(** * cli7z: the output parser and the password / extraction workflows

    A shallow embedding of package [cli7z] (a Go wrapper around the 7-Zip
    command line tool).  Go strings are byte sequences and are modelled by
    [string]; Go maps [map[string]string] by [gmap string string]; the
    external process by a function from the argument vector to the
    combined output and the exit error. *)

From Stdlib Require Import Ascii NArith.
From stdpp Require Import gmap strings list fin_maps.

(** ** The functions of Go's [strings] package used by the source *)

Module strings.

(** [strings.HasPrefix(s, prefix)] *)
Fixpoint HasPrefix (s p : string) {struct p} : bool :=
  match p with
  | EmptyString => true
  | String a p' =>
      match s with
      | EmptyString => false
      | String b s' => if Ascii.eqb a b then HasPrefix s' p' else false
      end
  end.

(** [s[n:]], for [n <= len(s)] *)
Fixpoint drop (n : nat) (s : string) : string :=
  match n, s with
  | O, _ => s
  | S _, EmptyString => EmptyString
  | S n', String _ s' => drop n' s'
  end.

(** [strings.HasSuffix(s, suffix)]:
    [len(s) >= len(suffix) && s[len(s)-len(suffix):] == suffix] *)
Definition HasSuffix (s suf : string) : bool :=
  (String.length suf <=? String.length s)%nat
  && String.eqb (drop (String.length s - String.length suf) s) suf.

(** [strings.Contains(s, substr)]: some suffix of [s] starts with [substr]. *)
Fixpoint Contains (s sub : string) : bool :=
  if HasPrefix s sub then true
  else match s with
       | EmptyString => false
       | String _ s' => Contains s' sub
       end.

(** [strings.Cut(s, sep)]: split around the first instance of [sep];
    [None] is Go's [found == false]. *)
Fixpoint Cut (s sep : string) : option (string * string) :=
  if HasPrefix s sep then Some (EmptyString, drop (String.length sep) s)
  else match s with
       | EmptyString => None
       | String c s' =>
           match Cut s' sep with
           | Some (before, after) => Some (String c before, after)
           | None => None
           end
       end.

(** [strings.ReplaceAll(s, old, new)] for a non-empty [old] (the only use
    in the source has [old = "Type = "]): the non-overlapping instances
    of [old] are replaced from left to right.  [skip] counts the bytes
    of a matched instance that are still to be passed over. *)
Fixpoint replaceFrom (skip : nat) (s old new : string) : string :=
  match s with
  | EmptyString => EmptyString
  | String c s' =>
      match skip with
      | S k => replaceFrom k s' old new
      | O =>
          if HasPrefix s old
          then new +:+ replaceFrom (String.length old - 1) s' old new
          else String c (replaceFrom 0 s' old new)
      end
  end.

Definition ReplaceAll (s old new : string) : string := replaceFrom 0 s old new.

End strings.

Arguments strings.HasPrefix : simpl never.
Arguments strings.Contains : simpl never.
Arguments strings.Cut : simpl never.
Arguments strings.ReplaceAll : simpl never.

(** ** Errors *)

(** The values of Go's [error] interface that the package can produce or
    pass on. *)
Inductive error : Type :=
| errorString (msg : string)     (* errors.New(msg) *)
| ExitError (code : nat)         (* *exec.ExitError: the tool exited non-zero *)
| ExecError (msg : string)       (* *exec.Error: the tool could not be started *)
| ErrTooLong.                    (* bufio.ErrTooLong *)

Module errors.
Definition New (msg : string) : error := errorString msg.
End errors.

#[global] Instance error_eq_dec : EqDecision error.
Proof. solve_decision. Defined.

(** ** [bufio.Scanner] with the default split function [ScanLines] *)

Module bufio.

(** [bufio.MaxScanTokenSize = 64 * 1024] *)
Definition MaxScanTokenSize : N := 65536.

Definition newline : ascii := ascii_of_nat 10.
Definition cr : ascii := ascii_of_nat 13.

(** [dropCR] of scan.go, on the line kept in reverse: one trailing
    carriage return is dropped. *)
Definition dropCR (rev_line : list ascii) : list ascii :=
  match rev_line with
  | c :: t => if Ascii.eqb c cr then t else rev_line
  | [] => []
  end.

Definition token (rev_line : list ascii) : string :=
  String.string_of_list_ascii (reverse (dropCR rev_line)).

(** The loop [for scanner.Scan() { lines = append(lines, scanner.Text()) }]
    followed by [scanner.Err()].  [cur] is the pending line in reverse and
    [n] its length.  A line ends at a newline or at the end of the data; a
    non-terminated empty rest yields no token.  The scanner's buffer grows
    to [max] bytes at most: when [max] bytes are pending without a
    newline among them the scan stops with [ErrTooLong], the lines
    delivered before it stay delivered. *)
Fixpoint scan (max : N) (data : string) (cur : list ascii) (n : N)
  : list string * option error :=
  match data with
  | EmptyString =>
      if (n =? 0)%N then ([], None)
      else if (max <=? n)%N then ([], Some ErrTooLong)
      else ([token cur], None)
  | String c rest =>
      if Ascii.eqb c newline then
        if (max <=? n)%N then ([], Some ErrTooLong)
        else let '(ls, e) := scan max rest [] 0%N in (token cur :: ls, e)
      else scan max rest (c :: cur) (n + 1)%N
  end.

Definition ScanLines (data : string) : list string * option error :=
  scan MaxScanTokenSize data [] 0%N.

End bufio.

(** ** The package's data *)

Definition BINARY_NAME : string := "7zz".

Record THeader := mkTHeader { HData : gmap string string }.
Record TEntry := mkTEntry { EData : gmap string string }.

Definition newHeader : THeader := mkTHeader ∅.
Definition newEntry : TEntry := mkTEntry ∅.

Module THeader_.
(** [(h *THeader) addKey]: the separator " = ", and ": " when the first
    is absent. *)
Definition addKey (h : THeader) (s : string) : THeader :=
  match strings.Cut s " = " with
  | Some (key, value) => mkTHeader (<[key := value]> (HData h))
  | None =>
      match strings.Cut s ": " with
      | Some (key, value) => mkTHeader (<[key := value]> (HData h))
      | None => h
      end
  end.
End THeader_.

Module TEntry_.
(** [(e *TEntry) addKey]: the separator " = " only. *)
Definition addKey (e : TEntry) (s : string) : TEntry :=
  match strings.Cut s " = " with
  | Some (key, value) => mkTEntry (<[key := value]> (EData e))
  | None => e
  end.
End TEntry_.

(** [Header] is a pointer in the source: [None] is [nil]. *)
Record TFile := mkTFile {
  File : string;
  Type_ : string;
  Listing : string;
  Header : option THeader;
  Entries : list TEntry;
  Encrypted : bool;
  Password : string;
  ErrorState : string
}.

(** [&TFile{}] *)
Definition zeroTFile : TFile :=
  mkTFile "" "" "" None [] false "" "".

(** Field updates [f.X = v]. *)
Definition setFile (f : TFile) (v : string) : TFile :=
  mkTFile v (Type_ f) (Listing f) (Header f) (Entries f) (Encrypted f)
          (Password f) (ErrorState f).
Definition setType (f : TFile) (v : string) : TFile :=
  mkTFile (File f) v (Listing f) (Header f) (Entries f) (Encrypted f)
          (Password f) (ErrorState f).
Definition setListing (f : TFile) (v : string) : TFile :=
  mkTFile (File f) (Type_ f) v (Header f) (Entries f) (Encrypted f)
          (Password f) (ErrorState f).
Definition setHeader (f : TFile) (v : option THeader) : TFile :=
  mkTFile (File f) (Type_ f) (Listing f) v (Entries f) (Encrypted f)
          (Password f) (ErrorState f).
Definition setEntries (f : TFile) (v : list TEntry) : TFile :=
  mkTFile (File f) (Type_ f) (Listing f) (Header f) v (Encrypted f)
          (Password f) (ErrorState f).
Definition setEncrypted (f : TFile) (v : bool) : TFile :=
  mkTFile (File f) (Type_ f) (Listing f) (Header f) (Entries f) v
          (Password f) (ErrorState f).
Definition setErrorState (f : TFile) (v : string) : TFile :=
  mkTFile (File f) (Type_ f) (Listing f) (Header f) (Entries f) (Encrypted f)
          (Password f) v.

(** ** The block cursor *)

Module Cursor.

Record TCursor := mkTCursor {
  Preamble : bool;
  Header : bool;
  Entries : bool
}.

(** [var cursor TCursor] *)
Definition zero : TCursor := mkTCursor false false false.

Definition Start (c : TCursor) : TCursor := mkTCursor true false false.

Definition Next (c : TCursor) : TCursor :=
  if Preamble c then mkTCursor false true false
  else if Header c then mkTCursor false false true
  else c.

End Cursor.

(** ** The detailed-listing parser: the loop of [getInfo] *)

(** The variables the loop works on: the handle [f], the entry under
    construction and the cursor. *)
Record loopState := mkLoop {
  lf : TFile;
  lentry : TEntry;
  lcursor : Cursor.TCursor
}.

(** What one iteration does: go on to the next line, or leave [getInfo]
    with [return err]. *)
Inductive flow (S : Type) : Type :=
| Continue (st : S)
| Return (f : TFile) (err : option error).
Arguments Continue {S} st.
Arguments Return {S} f err.

Definition nl : string := String bufio.newline EmptyString.

(** The body of [for i := 0; i < len(lines); i++] in [getInfo], at
    [line = lines[i]].  [f.Header] is not nil there: it was assigned
    [newHeader()] before the loop. *)
Definition getInfoStep (st : loopState) (line : string) : flow loopState :=
  let f := lf st in
  if Cursor.Preamble (lcursor st) then
    if strings.HasPrefix line "ERROR:" then
      if strings.Contains line "encrypted archive" then
        Return (setEncrypted (setType f "encrypted archive") true) None
      else Return f (Some (errors.New line))
    else if String.eqb line "--" then
      Continue (mkLoop f (lentry st) (Cursor.Next (lcursor st)))
    else Continue st
  else if Cursor.Header (lcursor st) then
    if negb (String.eqb line "") then
      let f1 := if strings.HasPrefix line "Type = "
                then setType f (strings.ReplaceAll line "Type = " "")
                else f in
      let f2 := if strings.HasPrefix line "Encrypted = "
                then setEncrypted f1 (strings.HasSuffix line "+")
                else f1 in
      if String.eqb line "----------" then
        if String.eqb (Type_ f2) "" then
          Return f2 (Some (errors.New "not supported? error: no Type found"))
        else Continue (mkLoop f2 (lentry st) (Cursor.Next (lcursor st)))
      else
        Continue (mkLoop (setHeader f2 (flip THeader_.addKey line <$> Header f2))
                         (lentry st) (lcursor st))
    else Continue st
  else
    if negb (String.eqb line "") then
      let f1 := if strings.HasPrefix line "Encrypted = "
                then if strings.HasSuffix line "+" then setEncrypted f true else f
                else f in
      Continue (mkLoop f1 (TEntry_.addKey (lentry st) line) (lcursor st))
    else
      Continue (mkLoop (setEntries f (Entries f ++ [lentry st])) newEntry
                       (lcursor st)).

------------------------

How many lines of these entries hold the string "setType"? Answer with the number alone.

3